(Records for the exercise):
"""

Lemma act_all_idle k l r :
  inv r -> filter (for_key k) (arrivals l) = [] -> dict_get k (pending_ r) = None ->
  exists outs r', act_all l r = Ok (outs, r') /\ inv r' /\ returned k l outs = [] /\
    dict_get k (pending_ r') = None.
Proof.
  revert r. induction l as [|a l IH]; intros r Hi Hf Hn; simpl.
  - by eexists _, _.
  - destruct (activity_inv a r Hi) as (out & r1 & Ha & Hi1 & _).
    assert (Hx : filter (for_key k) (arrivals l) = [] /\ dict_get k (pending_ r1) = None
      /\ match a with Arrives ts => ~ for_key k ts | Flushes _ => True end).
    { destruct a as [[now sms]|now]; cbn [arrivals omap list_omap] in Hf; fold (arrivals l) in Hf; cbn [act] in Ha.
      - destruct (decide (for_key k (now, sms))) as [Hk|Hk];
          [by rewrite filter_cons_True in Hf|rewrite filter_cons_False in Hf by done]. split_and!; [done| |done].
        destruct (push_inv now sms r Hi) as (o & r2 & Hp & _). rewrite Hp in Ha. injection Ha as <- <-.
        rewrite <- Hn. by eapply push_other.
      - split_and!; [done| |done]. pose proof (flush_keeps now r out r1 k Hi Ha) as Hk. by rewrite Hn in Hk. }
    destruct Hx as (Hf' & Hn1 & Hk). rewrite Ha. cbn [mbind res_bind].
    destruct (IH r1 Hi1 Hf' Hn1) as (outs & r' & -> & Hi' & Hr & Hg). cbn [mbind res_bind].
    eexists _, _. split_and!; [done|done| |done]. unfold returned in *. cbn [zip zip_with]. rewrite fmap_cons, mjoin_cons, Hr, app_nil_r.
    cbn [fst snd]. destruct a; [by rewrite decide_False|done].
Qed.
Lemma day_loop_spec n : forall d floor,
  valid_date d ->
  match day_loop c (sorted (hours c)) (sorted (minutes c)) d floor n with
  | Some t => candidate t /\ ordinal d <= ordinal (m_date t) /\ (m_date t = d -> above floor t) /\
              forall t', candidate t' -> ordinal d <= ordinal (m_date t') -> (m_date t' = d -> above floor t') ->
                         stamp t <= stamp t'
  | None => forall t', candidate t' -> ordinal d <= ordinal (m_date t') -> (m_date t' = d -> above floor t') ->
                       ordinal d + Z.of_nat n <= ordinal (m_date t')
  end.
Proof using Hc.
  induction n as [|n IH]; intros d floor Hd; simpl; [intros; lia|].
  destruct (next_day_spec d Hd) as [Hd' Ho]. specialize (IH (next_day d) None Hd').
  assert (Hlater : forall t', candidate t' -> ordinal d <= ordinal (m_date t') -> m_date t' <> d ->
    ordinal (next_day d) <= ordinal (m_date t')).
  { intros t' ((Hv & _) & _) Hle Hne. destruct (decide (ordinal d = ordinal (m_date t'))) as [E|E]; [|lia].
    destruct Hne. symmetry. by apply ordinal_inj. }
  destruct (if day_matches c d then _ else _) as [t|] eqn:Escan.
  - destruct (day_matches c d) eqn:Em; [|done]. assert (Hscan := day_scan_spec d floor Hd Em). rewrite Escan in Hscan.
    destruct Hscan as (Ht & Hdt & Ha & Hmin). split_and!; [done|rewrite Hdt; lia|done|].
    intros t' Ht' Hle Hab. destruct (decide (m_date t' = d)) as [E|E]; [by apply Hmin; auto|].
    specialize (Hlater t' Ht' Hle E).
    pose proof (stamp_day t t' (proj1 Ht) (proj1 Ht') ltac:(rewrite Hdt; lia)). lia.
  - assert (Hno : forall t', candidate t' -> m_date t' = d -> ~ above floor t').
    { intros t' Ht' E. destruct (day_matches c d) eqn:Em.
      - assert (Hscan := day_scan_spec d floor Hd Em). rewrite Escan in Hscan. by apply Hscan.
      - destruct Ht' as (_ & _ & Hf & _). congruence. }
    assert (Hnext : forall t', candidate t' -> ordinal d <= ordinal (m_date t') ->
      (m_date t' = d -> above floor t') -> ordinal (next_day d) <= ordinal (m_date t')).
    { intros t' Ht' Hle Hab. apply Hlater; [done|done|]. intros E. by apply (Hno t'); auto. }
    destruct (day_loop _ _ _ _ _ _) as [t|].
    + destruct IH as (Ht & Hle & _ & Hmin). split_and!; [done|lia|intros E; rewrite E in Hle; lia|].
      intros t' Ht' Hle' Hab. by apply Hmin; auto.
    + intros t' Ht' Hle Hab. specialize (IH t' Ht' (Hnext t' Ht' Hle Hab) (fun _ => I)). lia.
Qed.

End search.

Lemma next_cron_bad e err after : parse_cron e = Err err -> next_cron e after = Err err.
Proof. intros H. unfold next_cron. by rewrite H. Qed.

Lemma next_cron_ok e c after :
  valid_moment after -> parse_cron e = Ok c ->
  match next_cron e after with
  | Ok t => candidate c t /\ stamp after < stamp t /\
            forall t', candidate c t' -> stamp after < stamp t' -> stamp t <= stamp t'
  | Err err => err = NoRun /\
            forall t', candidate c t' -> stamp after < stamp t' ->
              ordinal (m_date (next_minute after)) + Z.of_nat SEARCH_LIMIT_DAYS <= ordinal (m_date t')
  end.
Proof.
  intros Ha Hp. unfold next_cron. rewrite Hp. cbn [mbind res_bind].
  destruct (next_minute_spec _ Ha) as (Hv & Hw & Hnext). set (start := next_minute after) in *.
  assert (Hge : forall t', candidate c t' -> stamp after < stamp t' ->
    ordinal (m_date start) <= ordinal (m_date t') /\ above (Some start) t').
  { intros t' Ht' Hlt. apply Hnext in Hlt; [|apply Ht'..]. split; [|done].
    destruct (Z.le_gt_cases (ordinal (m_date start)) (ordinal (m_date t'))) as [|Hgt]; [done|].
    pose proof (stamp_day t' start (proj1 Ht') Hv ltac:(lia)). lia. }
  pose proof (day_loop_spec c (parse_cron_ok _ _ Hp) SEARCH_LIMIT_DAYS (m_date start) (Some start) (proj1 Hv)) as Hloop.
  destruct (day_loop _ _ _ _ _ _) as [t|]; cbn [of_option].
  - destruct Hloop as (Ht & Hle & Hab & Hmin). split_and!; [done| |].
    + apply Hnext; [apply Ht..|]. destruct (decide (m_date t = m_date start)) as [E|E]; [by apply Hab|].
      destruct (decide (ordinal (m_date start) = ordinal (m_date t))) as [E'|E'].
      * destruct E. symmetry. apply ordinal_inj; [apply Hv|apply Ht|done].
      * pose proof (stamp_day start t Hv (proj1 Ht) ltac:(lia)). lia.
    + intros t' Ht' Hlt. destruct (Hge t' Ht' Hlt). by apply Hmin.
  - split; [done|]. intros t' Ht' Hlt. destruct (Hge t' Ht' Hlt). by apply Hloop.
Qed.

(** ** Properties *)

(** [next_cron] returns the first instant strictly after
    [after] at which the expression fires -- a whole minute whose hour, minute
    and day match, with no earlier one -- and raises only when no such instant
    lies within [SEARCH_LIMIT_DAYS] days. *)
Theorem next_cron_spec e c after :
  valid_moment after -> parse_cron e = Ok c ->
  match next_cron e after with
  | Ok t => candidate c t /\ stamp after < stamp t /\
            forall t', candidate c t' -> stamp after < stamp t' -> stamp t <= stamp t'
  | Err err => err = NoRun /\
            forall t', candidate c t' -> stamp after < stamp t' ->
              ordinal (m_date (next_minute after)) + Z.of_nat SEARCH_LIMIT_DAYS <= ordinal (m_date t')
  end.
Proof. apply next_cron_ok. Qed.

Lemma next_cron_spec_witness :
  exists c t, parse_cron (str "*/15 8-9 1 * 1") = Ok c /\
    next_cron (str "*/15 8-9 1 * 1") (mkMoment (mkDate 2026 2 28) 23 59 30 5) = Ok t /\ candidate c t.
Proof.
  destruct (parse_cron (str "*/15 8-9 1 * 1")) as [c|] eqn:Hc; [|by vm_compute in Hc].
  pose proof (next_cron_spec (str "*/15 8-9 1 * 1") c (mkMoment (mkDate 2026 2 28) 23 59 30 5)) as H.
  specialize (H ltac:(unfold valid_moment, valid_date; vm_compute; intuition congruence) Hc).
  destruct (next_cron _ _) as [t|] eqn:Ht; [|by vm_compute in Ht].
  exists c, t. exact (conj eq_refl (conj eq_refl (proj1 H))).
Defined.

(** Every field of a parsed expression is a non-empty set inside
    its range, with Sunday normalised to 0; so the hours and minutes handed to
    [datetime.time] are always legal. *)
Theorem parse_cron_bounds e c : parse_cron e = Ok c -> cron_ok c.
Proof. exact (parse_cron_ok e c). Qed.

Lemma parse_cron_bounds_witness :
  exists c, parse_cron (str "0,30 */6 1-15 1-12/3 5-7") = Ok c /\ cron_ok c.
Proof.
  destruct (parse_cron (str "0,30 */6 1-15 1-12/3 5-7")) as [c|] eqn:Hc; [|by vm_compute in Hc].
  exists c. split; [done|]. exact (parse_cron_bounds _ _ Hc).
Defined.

"""

(Exercise prompt): Look through the entries above and copy each line that has "Theorem" in it.

(Response below):
Theorem next_cron_spec e c after :
Theorem parse_cron_bounds e c : parse_cron e = Ok c -> cron_ok c.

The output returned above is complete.